Week 3--lecture slides Flashcards
why are late effects of cancer more severe in childhood survivors than adult survivors
radiation and chemo inhibit normal tissue growth–kids still growing
–> organ growth, brain growth, development, psychosocial development, MSK growth can all be affected
treatment more intensive for children
survivors of childhood cancers have more years to survive for the late effects to show themselves than adults
what is the risk of cancer recurrence or second cancer in childhood cancer survivors
5-10x increased risk
what is a stage 3 wilms tumour
rupture with tumour spillage
how are wilms tumours treated
standard chemo–> vincristine, doxorubicin, actinomycin
+ whole abdo radiation
what are the concerning side effects of anthrocyclines like doxorubicin
can affect the heart and so they require yearly follow up
can caused decreased ejection fraction etc and may require cardiac meds to manage cardiac disease–> cause cardiomyopathy
this is dose and age dependent–> worsens with length of follow up, exacerbated by radiation to heart, pregnancy, obesity, sudden growth
what is the most common cause of death in childhood cancer survivors
recurrence of cancer
what is the second most common cause of death in childhood cancer survivors
cardiac disease
anthrocyclines (i.e doxorubicin) cause cardiomyopathy, and radiation to the chest can also cause heart problems
how does chemo affect the female reproductive organs in childhood cancer survivors
alkylating agents (i.e cyclophosphamide) can cause ovarian failure–> dose and age dependent, may develop primary ovarian failure or premature menopause (process of losing eggs that happens normally throughout life is sped up due to chemo/radiation)
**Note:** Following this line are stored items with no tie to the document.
(** * Gossip node of simcl2/node_asyncio.py

    A shallow embedding of the [Node] servicer: its neighbor list, its set
    of already received message ids, the per-node send semaphore, the
    detached fan-out tasks it spawns, and the two RPC handlers
    [SendMessage] and [UpdateNeighbors].  Relay tasks
    ([_send_gossip_to_peer]) are modelled with an explicit clock and an
    explicit outcome for the outbound call; the SQLite mirror of the
    neighbor table is modelled as an explicit durable store. *)

From Stdlib Require Import ZArith QArith Qround String.
From stdpp Require Import base list gmap sets strings pretty.

Local Open Scope Z_scope.

(** ** Data model *)

(** [MAX_CONCURRENT_SENDS = 125] *)
Definition MAX_CONCURRENT_SENDS : nat := 125.

(** gossip_pb2.GossipMessage *)
Record GossipMessage := mkGossipMessage {
  message : string;
  sender_id : string;
  timestamp : Z;        (* time.time_ns() of the sender *)
  latency_ms : Q;       (* edge weight of the incoming link *)
  round_count : Z
}.

(** gossip_pb2.Acknowledgment *)
Record Acknowledgment := mkAck { details : string }.

(** A fan-out started with [asyncio.create_task(self.gossip_message(message,
    sender_id, round))]: the task is detached, so it is recorded in the node
    and runs later against the neighbor list of that moment. *)
Record GossipJob := mkJob {
  gj_message : string;
  gj_sender : string;
  gj_round : Z
}.

(** The mutable state of a [Node] instance. [semaphore] is the current value
    of [asyncio.Semaphore(MAX_CONCURRENT_SENDS)]. *)
Record Node := mkNode {
  hostname : string;
  host : string;
  susceptible_nodes : list (string * Q);
  received_message_ids : gset string;
  semaphore : nat;
  tasks : list GossipJob
}.

Definition set_received (n : Node) (s : gset string) : Node :=
  mkNode (hostname n) (host n) (susceptible_nodes n) s (semaphore n) (tasks n).

Definition spawn (n : Node) (j : GossipJob) : Node :=
  mkNode (hostname n) (host n) (susceptible_nodes n) (received_message_ids n)
    (semaphore n) (tasks n ++ [j]).

(** [Node.__init__] with an empty or absent [ned.db]. *)
Definition init_node (hn h : string) (nbrs : list (string * Q)) : Node :=
  mkNode hn h nbrs ∅ MAX_CONCURRENT_SENDS [].

Inductive EventType := Initiate | Received | Duplicate.

(** The JSON record printed by [_log_event] (the human-readable [detail]
    text is left out). *)
Record Event := mkEvent {
  ev_message : string;
  ev_sender_id : string;
  ev_receiver_id : string;
  ev_received_timestamp : Z;
  ev_propagation_time : option Q;
  ev_incoming_link_latency : option Q;
  ev_round_count : Z;
  ev_event_type : EventType
}.

Definition _log_event (self : Node) (msg sender : string) (received_timestamp : Z)
    (propagation_time incoming_link_latency : option Q) (event_type : EventType)
    (round : Z) : Event :=
  mkEvent msg sender (host self) received_timestamp propagation_time
    incoming_link_latency round event_type.

Definition quoted (s : string) : string := String.append "'" (String.append s "'").

(** [(received_timestamp - request.timestamp) / 1e6], in milliseconds. *)
Definition propagation_ms (received_timestamp sent : Z) : Q :=
  (inject_Z (received_timestamp - sent) / inject_Z 1000000)%Q.

(** ** [Node.SendMessage]

    [received_timestamp] is the value of [time.time_ns()] read on entry. *)
Definition SendMessage (self : Node) (request : GossipMessage)
    (received_timestamp : Z) : Node * Event * Acknowledgment :=
  let msg := message request in
  let sid := sender_id request in
  let incoming_link_latency := latency_ms request in
  let incoming_round_count := round_count request in
  if String.eqb sid (host self) then
    (* Case 1: Initial message *)
    let self1 := set_received self ({[ msg ]} ∪ received_message_ids self) in
    let ev := _log_event self1 msg sid received_timestamp None None Initiate 0 in
    (spawn self1 (mkJob msg sid 0), ev,
     mkAck (String.append "Done propagate! "
              (String.append (host self) (String.append " received: " (quoted msg)))))
  else if bool_decide (msg ∈ received_message_ids self) then
    (* Case 2: Duplicate message *)
    let ev := _log_event self msg sid received_timestamp None
                (Some incoming_link_latency) Duplicate incoming_round_count in
    (self, ev,
     mkAck (String.append "Duplicate message ignored by ("
              (String.append (host self) ")")))
  else
    (* Case 3: New message *)
    let self1 := set_received self ({[ msg ]} ∪ received_message_ids self) in
    let propagation_time := propagation_ms received_timestamp (timestamp request) in
    let ev := _log_event self1 msg sid received_timestamp (Some propagation_time)
                (Some incoming_link_latency) Received incoming_round_count in
    let new_round_count := incoming_round_count + 1 in
    (spawn self1 (mkJob msg sid new_round_count), ev,
     mkAck (String.append (host self) (String.append " received: " (quoted msg)))).

(** ** Python exceptions

    [Raise e] is an exception of class [Exception] carrying its [str(e)];
    [try_except] is [try: body except Exception as e: handler(e)]. *)
Inductive Result (A : Type) := Ok (a : A) | Raise (e : string).
Arguments Ok {A} a.
Arguments Raise {A} e.

Definition try_except {A} (body : Result A) (handler : string -> A) : Result A :=
  match body with
  | Ok a => Ok a
  | Raise e => Ok (handler e)
  end.

(** ** [Node.gossip_message]: which relay tasks are created *)

Record RelayTask := mkRelay {
  rt_message : string;
  rt_sender : string;
  rt_peer_ip : string;
  rt_peer_weight : Q;
  rt_round : Z
}.

(** [for peer_ip, peer_weight in self.susceptible_nodes:
       if peer_ip != sender_id: tasks.append(create_task(...))] *)
Fixpoint schedule_relays (msg sender : string) (round : Z)
    (nbrs : list (string * Q)) : list RelayTask :=
  match nbrs with
  | [] => []
  | (peer_ip, peer_weight) :: rest =>
      if negb (String.eqb peer_ip sender)
      then mkRelay msg sender peer_ip peer_weight round
             :: schedule_relays msg sender round rest
      else schedule_relays msg sender round rest
  end.

(** The task reads [self.susceptible_nodes] when it runs. *)
Definition gossip_message (self : Node) (j : GossipJob) : list RelayTask :=
  schedule_relays (gj_message j) (gj_sender j) (gj_round j) (susceptible_nodes self).

(** ** [Node.UpdateNeighbors] and the [ned.db] mirror

    The durable store is the content of table [NEIGHBORS] ([None]: no
    table).  [io_error] is the failure, if any, that SQLite itself reports
    (disk full, locked database, ...). *)
Definition Db := option (list (string * Q)).

(** [conn.executemany('INSERT INTO NEIGHBORS VALUES (?, ?)', rows)] into a
    table whose [pod_ip] is the PRIMARY KEY. *)
Fixpoint insert_rows (table rows : list (string * Q)) : Result (list (string * Q)) :=
  match rows with
  | [] => Ok table
  | (ip, w) :: rest =>
      if existsb (fun r => String.eqb (fst r) ip) table
      then Raise "UNIQUE constraint failed: NEIGHBORS.pod_ip"
      else insert_rows (table ++ [(ip, w)]) rest
  end.

(** [with sqlite3.connect('ned.db') as conn: BEGIN; DROP; CREATE; INSERT...;
    commit]: on an exception the context manager rolls back, so the store
    is only replaced when every statement succeeds. *)
Definition db_replace (io_error : option string) (rows : list (string * Q))
    : Result (list (string * Q)) :=
  match io_error with
  | Some e => Raise e
  | None => insert_rows [] rows
  end.

Definition set_nodes (n : Node) (nbrs : list (string * Q)) : Node :=
  mkNode (hostname n) (host n) nbrs (received_message_ids n) (semaphore n) (tasks n).

Definition UpdateNeighbors (self : Node) (neighbors : list (string * Q)) (db : Db)
    (io_error : option string) : Node * Db * Acknowledgment :=
  (* self.susceptible_nodes = [...]; self.received_message_ids.clear() *)
  let self1 := set_received (set_nodes self neighbors) ∅ in
  match db_replace io_error (susceptible_nodes self1) with
  | Ok table =>
      (self1, Some table,
       mkAck "Neighbors list and message cache have been updated.")
  | Raise e =>
      (* except Exception as e: the assignments above are not undone *)
      (self1, db, mkAck (String.append "Error: " e))
  end.

Definition update_ok (a : Acknowledgment) : bool :=
  String.eqb (details a) "Neighbors list and message cache have been updated.".

(** ** [Node._send_gossip_to_peer] with an explicit clock (nanoseconds)

    [clock0] is [time.time_ns()] when the task starts, [acquire_wait] the
    time spent blocked on [async with self.semaphore], [call_duration] the
    time the outbound [stub.SendMessage] takes, and [outcome] its result. *)
Inductive CallOutcome := CallOk | CallError (e : string).

Inductive TaskAction :=
  | AcquireSlot
  | SleepMs (ms : Z)
  | Call (peer : string) (req : GossipMessage)
  | LogFailure (peer : string) (err : string)
  | ReleaseSlot.

(** Python's [int(x)] on a float: truncation toward zero. *)
Definition py_int (q : Q) : Z :=
  if Qle_bool 0 q then Qfloor q else - Qfloor (- q).
(** X1: however it ends, [commit] leaves the cache files as they are, and
    all it does to the outside world is log, call simple-git and ask for a
    commit message: it never writes a file, never creates a directory and
    never calls the hosting platform. *)
Theorem commit_leaves_cache_and_platform_alone s :
  files (commit env s).2 = files s
  /\ added commit_event s (commit env s).2.
Proof.
  split.
  - revert s. change (respects (same files) (commit env)).
    unfold commit, getCorrectVersion, getRemoteBranchList, checkStash,
      checkConflicted, checkNotCommitted, checkoutBranch,
      pullRemoteMasterAndBranch, pullRemoteRepo, pushRemoteRepo.
    keeps files.
  - revert s. change (respects (added commit_event) (commit env)).
    unfold commit, pullRemoteMasterAndBranch, getCorrectVersion,
      getRemoteBranchList, checkStash, checkConflicted, checkNotCommitted,
      checkoutBranch, pullRemoteRepo, pushRemoteRepo.
    adds ltac:(exact I || reflexivity).
Qed.

(** X2: [prepare] calls simple-git for the first synchronisation only: it
    never lists or switches branches and never touches the stash, and
    whatever it pulls or pushes is [master] of [origin]. *)
Theorem prepare_syncs_master_only s :
  added first_sync_event s (prepare env s).2.
Proof.
  revert s. change (respects (added first_sync_event) (prepare env)).
  unfold prepare, init, initCommit, checkHomePath, checkGitServer, checkGitToken,
    checkUserAndOrgs, checkGitOwner, checkRepo, checkGitIgnore, checkRemoteMaster,
    checkConflicted, checkNotCommitted, pullRemoteRepo, pushRemoteRepo.
  adds ltac:(exact I || (split; reflexivity)).
Qed.

Lemma init_dir : respects (same (fun s => dir (self s))) (init env).
Proof.
  unfold init, initCommit, checkRemoteMaster, checkConflicted, checkNotCommitted,
    pullRemoteRepo, pushRemoteRepo.
  keeps (fun s => dir (self s)).
Qed.
(** * gitforge: a shallow embedding of the object store, the reference store,
    the index, the three-way tree merge and the history operations.

    The Python sources embedded here are [objects.py], [diff_engine.py] and
    [repository.py].  Conventions of the embedding:

    - [bytes] and [str] are both Rocq [string]s (a [str] is its UTF-8
      encoding, so [encode] and [decode] are the identity);
    - the file system is a finite map from normalised absolute paths (lists
      of components) to file contents; directories are implicit (a directory
      exists when a file lies below it), path resolution is lexical, and the
      only modelled I/O failure is reading a file that is not there;
    - the two JSON documents of the store, [index] and [REBASE_STATE], are
      kept decoded, beside the map of files;
    - Python exceptions do not roll anything back: a computation returns its
      result or its exception together with the state it reached;
    - [hashlib.sha1], [zlib], the [diff3] program, the author regular
      expression, the user identity and the clock are parameters ([Env]). *)

From Stdlib Require Import Ascii ZArith NArith Lia.
From Stdlib Require String DecimalString.
From stdpp Require Import base option list gmap strings fin_maps.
how does radiation affect the female reproductive organs in childhood cancer survivors
abdo/pelvic radiation has direct effect on ovaries and uterus
cranial radiation can disrupt the pituitary-ovarian axis
how should you monitor childhood cancer survivors who have female reproductive organs
monitor LH, FSH, estrogen
best predictor is antral follicle count, anti-mullerian hormone–> kind of like a “bank balance” of oocytes left–> not covered by MSP but costs about $100
consider oocyte storage, provide counselling at time of pregnancy
how is pregnancy affected in childhood cancer survivors
no increases in abnormalities or cancer in offspring after mother treated with chemo
after radiation to abdo/pelvis, can have an increase in prematurity and pregnancy loss due to effects on uterine growth etc
how does chemo affect the male reproductive system in childhood cancer survivors
alkylating agents have dose dependent and immediate effects on germinal cells in the testes
leydig cells which produce testosterone arent as affected
how does radiation affect the male reproductive system in childhood cancer survivors
to testes–> germinal cells can be impaired, leydig cells more resistant
to brain–> at risk for hypogonadotropic hypogonadism, risk is lifelong
can advise sperm banking in the post pubertal patient but difficult to manage in pre pubertal boys
what is the most important cause of secondary cancer in childhood cancer survivors
radiation
thyroid, brain, breast, skin and salivary glands are the most susceptible organs
important to know dose and site of radiation as you follow these patients in adulthood
does chemo usually cause a second cancer
no not usually
secondary leukemia can be associated with alkylating agents and hereditary issues
what cancers in children are often hereditary
bilateral retinoblastoma
what patients are particularly at risk for secondary cancers
- those treated for hodgkins disease–> if female and received chest radiation during adolescence, have 25-35% chance of breast cancer by age 25, need mammograms or MR scans
- -> 5% risk of thyroid cancer is had chest, neck radiation and thus need thyroid function and regular ultrasound - those who received cranial radiation for ALL–> 12% risk of benign meningiomas by age 25, 2-3% risk of malignant brain tumour, need regular MR scans
what are the effects of cancer treatment on intellectual development in childhood cancer survivors
XRT effects are age and dose related–> decreased intellectual function (poor attention, working memory, executive function); risk of leukencephalopathy which is rare but involved demyelination, loss of oligodendroglia
chemo or high dose IV methotrexate can also have effects
can have damage from brain tumour or surgery
can have hydrocephalus
what side effect can cancer treatment cis platinum have on childhood cancer survivors
can get hearing loss
can sometimes predict who will get this loss but often dont have a choice whether to use or not because it is so effective
get high frequency hearing loss, happens very quickly
this hearing loss can affect speech and learning in school
what endocrine problems can childhood cancer survivors have after treament
- thyroid irradiation can cause hypothyroidism or thyroid malignancy–> requires screening with annual T4, TSH, exam, U/S
- cranial irradiation–> all pituitary hormones can be affected but GROWTH hormones most sensitive and often patients will require replacement
what condition is fairly common in childhood cancer survivors that received radiation or had cancer in the spine
scoliosis
what MSK effects can be the result of treatment of childhood cancer
scoliosis
osteoporosis (after steroid tx for leukemias, replace vit D)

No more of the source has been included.